É um jogo de defesa e ataque, e esse jogo é muito ruim para constituir força. Então eu acho que deveriam se aproveitar da eleição para organizar força, politizar e defender, fincar a bandeira de um programa nacional para o país. A esquerda não tem contribuído de forma significativa para a constituição de um projeto estratégico para o país, o que é uma grande debilidade porque o projeto estratégico dá um norte, dá uma orientação, e é o eixo para a articulação de forças em torno dele. Deveria ser o eixo da direção e do convencimento. A relação entre força e convencimento é fundamental para quem disputa o poder, mas, infelizmente, as esquerdas querem convencer a partir de uma retórica relativamente vazia, e isso é um elemento de fragilidade porque no momento seguinte, em um momento de adversidade, as pessoas não acreditam na retórica vazia, porque percebem que não há uma substância que possa dar uma relativa segurança a elas no sentido de fazer uma aposta neste ou naquele rumo.

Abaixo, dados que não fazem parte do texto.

Fixpoint trim_start (cs : list Z) : list Z :=
  match cs with
  | c :: cs' => if is_whitespace c then trim_start cs' else cs
  | [] => []
  end.
(** [str::trim] on the characters. *)
Definition trim_chars (cs : list Z) : list Z :=
  reverse (trim_start (reverse (trim_start cs))).
Definition trim (s : string) : string := of_chars (trim_chars (chars s)).
Definition any_control (s : string) : bool := existsb is_control (chars s).

(** [str::split_whitespace]. *)
Fixpoint words_of (cur : list Z) (cs : list Z) : list (list Z) :=
  match cs with
  | [] => if bool_decide (cur = []) then [] else [reverse cur]
  | c :: cs =>
      if is_whitespace c
      then (if bool_decide (cur = []) then [] else [reverse cur]) ++ words_of [] cs
      else words_of (c :: cur) cs
  end.
Definition split_whitespace (s : string) : list string := of_chars <$> words_of [] (chars s).

(** [str::lines]: without the line ends; only a line that ends loses a carriage return. *)
Definition strip_cr (line : string) : string :=
  match strip_suffix (String (zb 13) "") line with Some l => l | None => line end.
Definition str_lines (s : string) : list string :=
  match reverse (split (zb 10) s) with
  | last :: rest => (strip_cr <$> reverse rest) ++ (if String.eqb last "" then [] else [last])
  | [] => []
  end.

(** [parse::<uN>()] on the characters: digits, with a plus sign allowed. *)
Definition parse_unsigned (max : Z) (cs : list Z) : option Z :=
  let ds := match cs with 43 :: ds => ds | _ => cs end in
  if bool_decide (ds ≠ []) && forallb is_ascii_digit ds && (digits_value ds <=? max)
  then Some (digits_value ds) else None.

(** ** Lossy decoding *)
(** The length of a malformed sequence that becomes one replacement character. *)
Definition malformed_len (l : list Z) : nat :=
  match l with
  | a :: b :: r =>
      let second := if a =? 0xE0 then in_range 0xA0 0xBF b
                    else if a =? 0xED then in_range 0x80 0x9F b
                    else if a =? 0xF0 then in_range 0x90 0xBF b
                    else if a =? 0xF4 then in_range 0x80 0x8F b
                    else is_cont b in
      if in_range 0xE0 0xEF a && second then 2%nat
      else if in_range 0xF0 0xF4 a && second
           then match r with c :: _ => if is_cont c then 3%nat else 2%nat | [] => 2%nat end
      else 1%nat
  | _ => 1%nat
  end.

Definition well_formed (l : list Z) : bool :=
  match decode_utf8 l with
  | Some (c, r) => bool_decide (encode_utf8 c ++ r = l)
  | None => false
  end.

Fixpoint lossy_chars (fuel : nat) (l : list Z) : list Z :=
  match fuel with
  | O => []
  | Datatypes.S fuel =>
      match decode_utf8 l with
      | None => []
      | Some (c, r) =>
          if well_formed l then c :: lossy_chars fuel r
          else replacement :: lossy_chars fuel (drop (malformed_len l) l)
      end
  end.

(** [String::from_utf8_lossy]: every step takes a byte at least. *)
Definition lossy (l : list Z) : string := of_chars (lossy_chars (length l) l).

(** ** Lemmas: bytes *)
Lemma bz_range c : 0 ≤ bz c < 256.
Proof. unfold bz. pose proof (N_ascii_bounded c). lia. Qed.

Lemma bz_zb z : is_byte z = true → bz (zb z) = z.
Proof.
  unfold is_byte, in_range, bz, zb. bool_prop. intros [??].
  rewrite N_ascii_embedding by lia. lia.
Qed.

Lemma zb_bz c : zb (bz c) = c.
Proof. unfold zb, bz. rewrite N2Z.id. apply ascii_N_embedding. Qed.

Lemma bytes_of_bytes l : forallb is_byte l = true → bytes (of_bytes l) = l.
Proof.
  unfold bytes, of_bytes, chr_list. rewrite String.list_ascii_of_string_of_list_ascii.
  induction l as [|z l IH]; cbn; [done|]. rewrite andb_true_iff. intros [Hz Hl].
  by rewrite bz_zb, IH.
Qed.

Lemma of_bytes_bytes s : of_bytes (bytes s) = s.
Proof.
  unfold bytes, of_bytes, chr_list. rewrite <- list_fmap_compose.
  rewrite <- (String.string_of_list_ascii_of_string s) at 2. f_equal.
  induction (String.list_ascii_of_string s) as [|c l IH]; cbn; [done|].
  by rewrite zb_bz, IH.
Qed.

Lemma bytes_inj s t : bytes s = bytes t → s = t.
Proof. intros H. by rewrite <- (of_bytes_bytes s), H, of_bytes_bytes. Qed.

Lemma bytes_cons c s : bytes (String c s) = bz c :: bytes s.
Proof. done. Qed.

Lemma bytes_app s t : bytes (s +:+ t) = bytes s ++ bytes t.
Proof.
  induction s as [|c s IH]; [done|].
  rewrite scons_app, !bytes_cons, IH. done.
Qed.

Lemma length_bytes s : length (bytes s) = String.length s.
Proof. induction s as [|c s IH]; [done|]. rewrite bytes_cons. cbn. by rewrite IH. Qed.

Lemma slen_bytes s : slen s = zlen (bytes s).
Proof. unfold slen, zlen. by rewrite length_bytes. Qed.

Lemma bytes_is_byte s : forallb is_byte (bytes s) = true.
Proof.
  induction s as [|c s IH]; [done|]. rewrite bytes_cons. cbn.
  rewrite IH, andb_true_r. unfold is_byte, in_range. bool_prop.
  pose proof (bz_range c). lia.
Qed.

Lemma slen_of_bytes l : slen (of_bytes l) = zlen l.
Proof.
  unfold slen, of_bytes, zlen. f_equal.
  induction l as [|z l IH]; cbn; [done|]. by rewrite IH.
Qed.

Lemma of_bytes_app l k : of_bytes (l ++ k) = of_bytes l +:+ of_bytes k.
Proof.
  induction l as [|z l IH]; [done|]. cbn. rewrite scons_app. f_equal. apply IH.
Qed.

Lemma all_bytes_app p s t : all_bytes p (s +:+ t) = all_bytes p s && all_bytes p t.
Proof. unfold all_bytes. by rewrite bytes_app, forallb_app. Qed.

Lemma all_bytes_forall p s : all_bytes p s = true ↔ Forall (λ b, p b = true) (bytes s).
Proof. apply forallb_Forall. Qed.

(** ** Lemmas: splitting *)
Lemma strip_prefix_app p s : strip_prefix p (p +:+ s) = Some s.
Proof.
  induction p as [|c p IH]; [done|]. rewrite scons_app. cbn.
  by rewrite Ascii.eqb_refl.
Qed.

Lemma strip_prefix_Some p s r : strip_prefix p s = Some r ↔ s = p +:+ r.
Proof.
  split; [|intros ->; apply strip_prefix_app].
  revert s. induction p as [|c p IH]; intros s; cbn; [by intros [= ->]|].
  destruct s as [|d s]; [done|]. destruct (Ascii.eqb_spec c d) as [->|]; [|done].
  intros ->%IH. by rewrite scons_app.
Qed.

Lemma chr_list_of_list l : chr_list (String.string_of_list_ascii l) = l.
Proof. apply String.list_ascii_of_string_of_list_ascii. Qed.
Lemma of_list_chr_list s : String.string_of_list_ascii (chr_list s) = s.
Proof. apply String.string_of_list_ascii_of_string. Qed.
Lemma chr_list_inj s t : chr_list s = chr_list t → s = t.
Proof. intros H. by rewrite <- (of_list_chr_list s), H, of_list_chr_list. Qed.
Lemma chr_list_app s t : chr_list (s +:+ t) = chr_list s ++ chr_list t.
Proof.
  induction s as [|c s IH]; [done|]. rewrite scons_app. unfold chr_list in *.
  cbn [String.list_ascii_of_string app]. by rewrite IH.
Qed.

Lemma srev_app s t : srev (s +:+ t) = srev t +:+ srev s.
Proof.
  apply chr_list_inj. unfold srev.
  by rewrite !chr_list_app, !chr_list_of_list, reverse_app.
Qed.
Lemma srev_involutive s : srev (srev s) = s.
Proof.
  apply chr_list_inj. unfold srev. by rewrite !chr_list_of_list, reverse_involutive.
Qed.

Lemma strip_suffix_Some p s r : strip_suffix p s = Some r ↔ s = r +:+ p.
Proof.
  unfold strip_suffix. rewrite fmap_Some. setoid_rewrite strip_prefix_Some. split.
  - intros (t & Hs & ->). rewrite <- (srev_involutive s), Hs, srev_app.
    by rewrite srev_involutive.
  - intros ->. exists (srev r). rewrite srev_app, srev_involutive. done.
Qed.

Lemma ends_with_spec p s : ends_with p s = true ↔ ∃ r, s = r +:+ p.
Proof.
  unfold ends_with. setoid_rewrite <- strip_suffix_Some.
  destruct (strip_suffix p s); naive_solver.
Qed.
Lemma starts_with_spec p s : starts_with p s = true ↔ ∃ r, s = p +:+ r.
Proof.
  unfold starts_with. setoid_rewrite <- strip_prefix_Some.
  destruct (strip_prefix p s); naive_solver.
Qed.

(** A text of bytes of one class has no suffix with another last byte. *)
Lemma ends_with_class (q : Z → bool) p c s :
  q (bz c) = false → all_bytes q s = true → ends_with (p +:+ String c "") s = false.
Proof.
  intros Hc Hs. destruct (ends_with (p +:+ String c "") s) eqn:E; [|done].
  apply ends_with_spec in E as [r ->]. unfold all_bytes in Hs.
  rewrite <- sapp_assoc, bytes_app, forallb_app in Hs. cbn in Hs.
  rewrite Hc, andb_false_r in Hs. done.
Qed.

Lemma split_once_none sep s : contains_byte (bz sep) s = false → split_once sep s = None.
Proof.
  unfold contains_byte. induction s as [|c s IH]; [done|]. rewrite bytes_cons.
  cbn [existsb split_once]. rewrite orb_false_iff. intros [Hc Hs].
  destruct (Ascii.eqb_spec c sep) as [->|]; [by rewrite Z.eqb_refl in Hc|]. by rewrite IH.
Qed.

Pedro Marin: A discussão, por exemplo, se é ou não golpe…
Aldo Fornazieri: Esse debate está superado. Acredito que foi uma disputa importante em torno dessa questão, e vejo que se firmou a ideia de que foi um golpe. Me parece que na ciência social, na historiografia, esse debate foi ganho pela visão de que se tratou de um golpe. Nas universidades e nos centros de formação e produção de conhecimento prevalece a visão de que foi um golpe. Então foi um debate importante, mas hoje, se ele foi ganho, não faz muito sentido insistir nele. É preciso partir para um outro momento. É no vislumbre desse outro momento que se verifica uma dificuldade enorme nas esquerdas no sentido de se posicionar corretamente. Eu entendo, por exemplo, que nesse momento os ativistas e militantes não têm uma direção por parte dos partidos políticos; há uma comando firme com propósitos definidos, claros.

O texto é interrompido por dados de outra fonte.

Definition cancel (now : Z) (id : string) : bop unit :=
  _ ← st_modify (reclaim now);
  b ← st_get;
  _ ← st_lift (ok_or Unknown (bt_get id (br_entries b)));
  st_put (set_entries (bt_update (set_state Cancelled) id (br_entries b)) b).

Definition status (now now' : Z) (id : string) : bop ApprovalStatus :=
  _ ← st_modify (reclaim now);
  b ← st_get;
  entry ← st_lift (ok_or Unknown (bt_get id (br_entries b)));
  mret (entry_status now' entry).

Definition procedures (requests : list ApprovalRequest) (b : ApprovalBroker)
  : list (string * ProcedureStep) :=
  foldl (λ m '(id, step), bt_insert id step m) []
    (omap (λ request,
             entry ← bt_get (ar_id request) (br_entries b);
             step ← en_procedure entry;
             Some (ar_id request, step)) requests).

Definition has_pending (b : ApprovalBroker) : bool :=
  existsb is_pending (bt_values (br_entries b)).

Definition has_frontends (b : ApprovalBroker) : bool :=
  negb (bool_decide (br_frontends b = [])).

(** ** Runs

    One call on the broker with the clock readings it made. *)
Inductive call :=
| CRegister (session : Z)
| CSubmit (request : ApprovalRequest) (procedure : option ProcedureStep)
| CPending (session : Z)
| CClaim (session : Z) (id : string) (lease : Z)
| CResolve (session : Z) (id : string) (lease_id : Z) (d : Decision) (m : option string)
| CRenew (session : Z) (id : string) (lease_id duration : Z)
| CCancel (id : string)
| CStatus (id : string)
| CDisconnect (session : Z).

Definition exec (now now' : Z) (c : call) (b : ApprovalBroker) : ApprovalBroker :=
  match c with
  | CRegister session => (register now session b).2
  | CSubmit request procedure => (submit_in_procedure now now' request procedure b).2
  | CPending session => (pending now session b).2
  | CClaim session id lease => (claim now now' session id lease b).2
  | CResolve session id lease_id d m => (resolve now session id lease_id d m b).2
  | CRenew session id lease_id duration => (renew now now' session id lease_id duration b).2
  | CCancel id => (cancel now id b).2
  | CStatus id => (status now now' id b).2
  | CDisconnect session => disconnect session b
  end.

Definition run (calls : list (Z * Z * call)) (b : ApprovalBroker) : ApprovalBroker :=
  foldl (λ b '(now, now', c), exec now now' c b) b calls.

Ltac unfold_op :=
  unfold mbind, mret, stE_bind, stE_ret, st_modify, st_get, st_put, st_guard, st_lift,
    guard_err, ok_or, map_err in *.

Ltac simpl_broker :=
  cbn [br_entries br_frontends br_next_lease set_entries set_frontends set_next_lease
       en_request en_state en_procedure set_state fe_queued fe_known
       ls_id ls_owner ls_expires fst snd] in *.

(** ** The invariant *)
(** A queue holds distinct known requests, and [known] is its set. *)
Definition frontend_shape (es : list (string * Entry)) (f : Frontend) : Prop :=
  NoDup (fe_queued f) ∧ bt_wf (fe_known f)
  ∧ (∀ id, id ∈ bt_keys (fe_known f) ↔ id ∈ fe_queued f)
  ∧ (∀ id, id ∈ fe_queued f → id ∈ bt_keys es).

(** Every waiting request is in the queue. *)
Definition frontend_covers (es : list (string * Entry)) (f : Frontend) : Prop :=
  ∀ id e, bt_get id es = Some e → is_pending e = true → id ∈ fe_queued f.

Record broker_ok (b : ApprovalBroker) : Prop := {
  ok_entries_wf : bt_wf (br_entries b);
  ok_entries_len : zlen (br_entries b) ≤ MAX_REQUESTS;
  ok_entries : ∀ id e, bt_get id (br_entries b) = Some e →
    ar_id (en_request e) = id ∧ request_validate (en_request e) = Ok tt;
  ok_frontends_wf : bt_wf (br_frontends b);
  ok_frontends_len : zlen (br_frontends b) ≤ MAX_FRONTENDS;
  ok_frontends : ∀ s f, bt_get s (br_frontends b) = Some f →
    frontend_shape (br_entries b) f ∧ frontend_covers (br_entries b) f;
  ok_next_lease : 1 ≤ br_next_lease b ≤ u64_max
}.

Lemma shape_room es f id :
  zlen es ≤ MAX_QUEUE → frontend_shape es f → id ∈ bt_keys es → id ∉ fe_queued f →
  zlen (fe_queued f) < MAX_QUEUE.
Proof.
  intros Hlen (Hd & _ & _ & Hsub) Hid Hnin.
  assert (length (id :: fe_queued f) ≤ length (bt_keys es))%nat as Hle.
  { apply submseteq_length, NoDup_submseteq; [by constructor|].
    intros x [->|Hx]%elem_of_cons; auto. }
  unfold bt_keys, zlen in *. rewrite length_fmap in Hle. cbn in Hle. lia.
Qed.

(** [queue] never drops a request of a well-formed queue. *)
Lemma queue_shape es f id :
  zlen es ≤ MAX_QUEUE → frontend_shape es f → id ∈ bt_keys es →
  frontend_shape es (queue f id)
  ∧ (∀ j, j ∈ fe_queued (queue f id) ↔ j = id ∨ j ∈ fe_queued f).
Proof.
  intros Hlen Hf Hid. pose proof Hf as (Hd & Hwf & Hk & Hsub). unfold queue, bt_contains.
  destruct (bt_get id (fe_known f)) eqn:E; cbn [is_some].
  { assert (id ∈ fe_queued f) by (apply Hk, bt_get_Some_keys; by eexists).
    split; [done|]. naive_solver. }
  rewrite bt_get_None_keys, Hk in E.
  pose proof (shape_room _ _ _ Hlen Hf Hid E).
  rewrite (proj2 (Z.eqb_neq _ _)) by lia. cbv beta iota zeta.
  split; [split_and!; simpl_broker|simpl_broker].
  - rewrite NoDup_app. split_and!; [done| |apply NoDup_singleton]. set_solver.
  - by apply bt_wf_insert.
  - intros j. unfold bs_insert. rewrite bt_keys_insert, Hk, elem_of_app, list_elem_of_singleton.
    tauto.
  - intros j. rewrite elem_of_app, list_elem_of_singleton. intros [?| ->]; auto.
  - intros j. rewrite elem_of_app, list_elem_of_singleton. tauto.
Qed.

Lemma queue_all_shape es ids f :
  zlen es ≤ MAX_QUEUE → frontend_shape es f → (∀ id, id ∈ ids → id ∈ bt_keys es) →
  frontend_shape es (foldl queue f ids)
  ∧ (∀ j, j ∈ fe_queued (foldl queue f ids) ↔ j ∈ ids ∨ j ∈ fe_queued f).
Proof.
  intros Hlen. revert f. induction ids as [|id ids IH]; intros f Hf Hids; cbn [foldl].
  { split; [done|]. set_solver. }
  destruct (queue_shape es f id) as [Hf' Hj]; [done..|set_solver|].
  destruct (IH (queue f id)) as [Hf'' Hj']; [done|set_solver|]. split; [done|].
  intros j. rewrite Hj', Hj. set_solver.
Qed.

Lemma bt_map_compose {K V} (f g : K → V → V) (m : list (K * V)) :
  bt_map g (bt_map f m) = bt_map (λ k v, g k (f k v)) m.
Proof. unfold bt_map. rewrite map_map. apply map_ext. by intros [??]. Qed.

Lemma bt_map_id {K V} (f : K → V → V) (m : list (K * V)) :
  (∀ k v, (k, v) ∈ m → f k v = v) → bt_map f m = m.
Proof.
  unfold bt_map. induction m as [|[k v] m IH]; cbn; intros H; [done|].
  rewrite H, IH; set_solver.
Qed.

Lemma broadcast_all ids b :
  foldl broadcast b ids =
    set_frontends (bt_map (λ _ f, foldl queue f ids) (br_frontends b)) b.
Proof.
  revert b. induction ids as [|id ids IH]; intros b; cbn [foldl].
  - rewrite bt_map_id by done. by destruct b.
  - rewrite IH. unfold broadcast, set_frontends. simpl_broker. by rewrite bt_map_compose.
Qed.

(** ** Release *)
Definition released (p : Lease → bool) (e : Entry) : Entry :=
  if claimed_by p e then set_state Pending e else e.

Lemma released_request p e : en_request (released p e) = en_request e.
Proof. unfold released. by case_match. Qed.

Lemma release_entries p b :
  br_entries (release p b) = bt_map (λ _ e, released p e) (br_entries b).
Proof. unfold release. by rewrite broadcast_all. Qed.

Lemma release_next p b : br_next_lease (release p b) = br_next_lease b.
Proof. unfold release. by rewrite broadcast_all. Qed.

Lemma release_get p b id :
  bt_get id (br_entries (release p b)) = released p <$> bt_get id (br_entries b).
Proof. by rewrite release_entries, bt_get_map. Qed.

Lemma release_sessions p b : bt_keys (br_frontends (release p b)) = bt_keys (br_frontends b).
Proof. unfold release. rewrite broadcast_all. simpl_broker. apply bt_keys_map. Qed.

Lemma bt_contains_keys `{OrdKey K} {V W} k (m : list (K * V)) (m' : list (K * W)) :
  bt_keys m = bt_keys m' → bt_contains k m = bt_contains k m'.
Proof.
  intros E. unfold bt_contains.
  pose proof (bt_get_Some_keys k m) as H1. pose proof (bt_get_Some_keys k m') as H2.
  rewrite E in H1. rewrite <- H2 in H1. clear -H1.
  destruct (bt_get k m), (bt_get k m'); cbn; try done; exfalso.
  - by destruct (proj1 H1 ltac:(by eexists)).
  - by destruct (proj2 H1 ltac:(by eexists)).
Qed.

Lemma release_contains p b s :
  bt_contains s (br_frontends (release p b)) = bt_contains s (br_frontends b).
Proof. apply bt_contains_keys, release_sessions. Qed.

Lemma filter_keys_elem `{OrdKey K} {V} (q : V → bool) (m : list (K * V)) k :
  bt_wf m →
  k ∈ (filter (λ '(_, v), q v = true) m).*1 ↔ ∃ v, bt_get k m = Some v ∧ q v = true.
Proof.
  intros Hwf. rewrite list_elem_of_fmap. split.
  - intros ([k' v] & -> & [Hq Hin]%list_elem_of_filter). exists v.
    split; [by apply bt_elem_get|done].
  - intros (v & Hget & Hq). exists (k, v). split; [done|].
    apply list_elem_of_filter. split; [done|by apply bt_get_elem].
Qed.

Lemma frontend_shape_keys es es' f :
  bt_keys es = bt_keys es' → frontend_shape es f → frontend_shape es' f.
Proof. unfold frontend_shape. intros <-. done. Qed.

Lemma release_ok p b : broker_ok b → broker_ok (release p b).
Proof.
  intros [Hwf Hlen Hent Hfwf Hflen Hfe Hnext]. split.
  - rewrite release_entries. auto with btree.
  - rewrite release_entries, bt_len_map. done.
  - intros id e. rewrite release_get. intros (e' & Hget & ->)%fmap_Some.
    rewrite released_request. by apply Hent.
  - unfold release. rewrite broadcast_all. simpl_broker. auto with btree.
  - unfold release. rewrite broadcast_all. simpl_broker. by rewrite bt_len_map.
  - intros s f. rewrite release_entries. unfold release. rewrite broadcast_all. simpl_broker.
    rewrite bt_get_map. intros (f0 & Hget & ->)%fmap_Some.
    destruct (Hfe _ _ Hget) as [Hs Hc].
    destruct (queue_all_shape (br_entries b)
      (filter (λ '(_, e), claimed_by p e = true) (br_entries b)).*1 f0) as [Hs' Hj];
      [done|done| |].
    { intros id (e & He & _)%filter_keys_elem; [|done]. apply bt_get_Some_keys. by eexists. }
    split; [eapply frontend_shape_keys; [|done]; by rewrite bt_keys_map|].
    intros id e. rewrite bt_get_map. intros (e' & He & ->)%fmap_Some Hp.
    apply Hj. rewrite filter_keys_elem by done.
    unfold released in Hp. destruct (claimed_by p e') eqn:E; [left; eauto|right; eauto].
  - by rewrite release_next.
Qed.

Em torno da questão do Lula, por exemplo, as bases petistas não sabem o que fazer, porque o partido aprovou uma resolução esses dias que não tem repercussão nenhuma; “defender o Lula na rua”, na antevéspera do risco de uma possível prisão. Assim como, na Reforma da Previdência, foram fazer manifestação no dia 22 de fevereiro, acho, quando já tinham tirado a Reforma da pauta de votações no Congresso. Então é terrível isso, as esquerdas estão correndo atrás do prejuízo e chegando atrasadas. Estão encurraladas num defensivismo estratégico. As esquerdas não derrotaram a Reforma da Previdência, foi uma auto-derrota do governo em si, que foi incapaz de costurar uma coalizão de apoio. Isso precisa ficar claro, senão as pessoas vão se enganando, se iludindo, e nos momentos de confronto decisivo as esquerdas sempre perdem se continuarem nesse tipo de auto-enganação.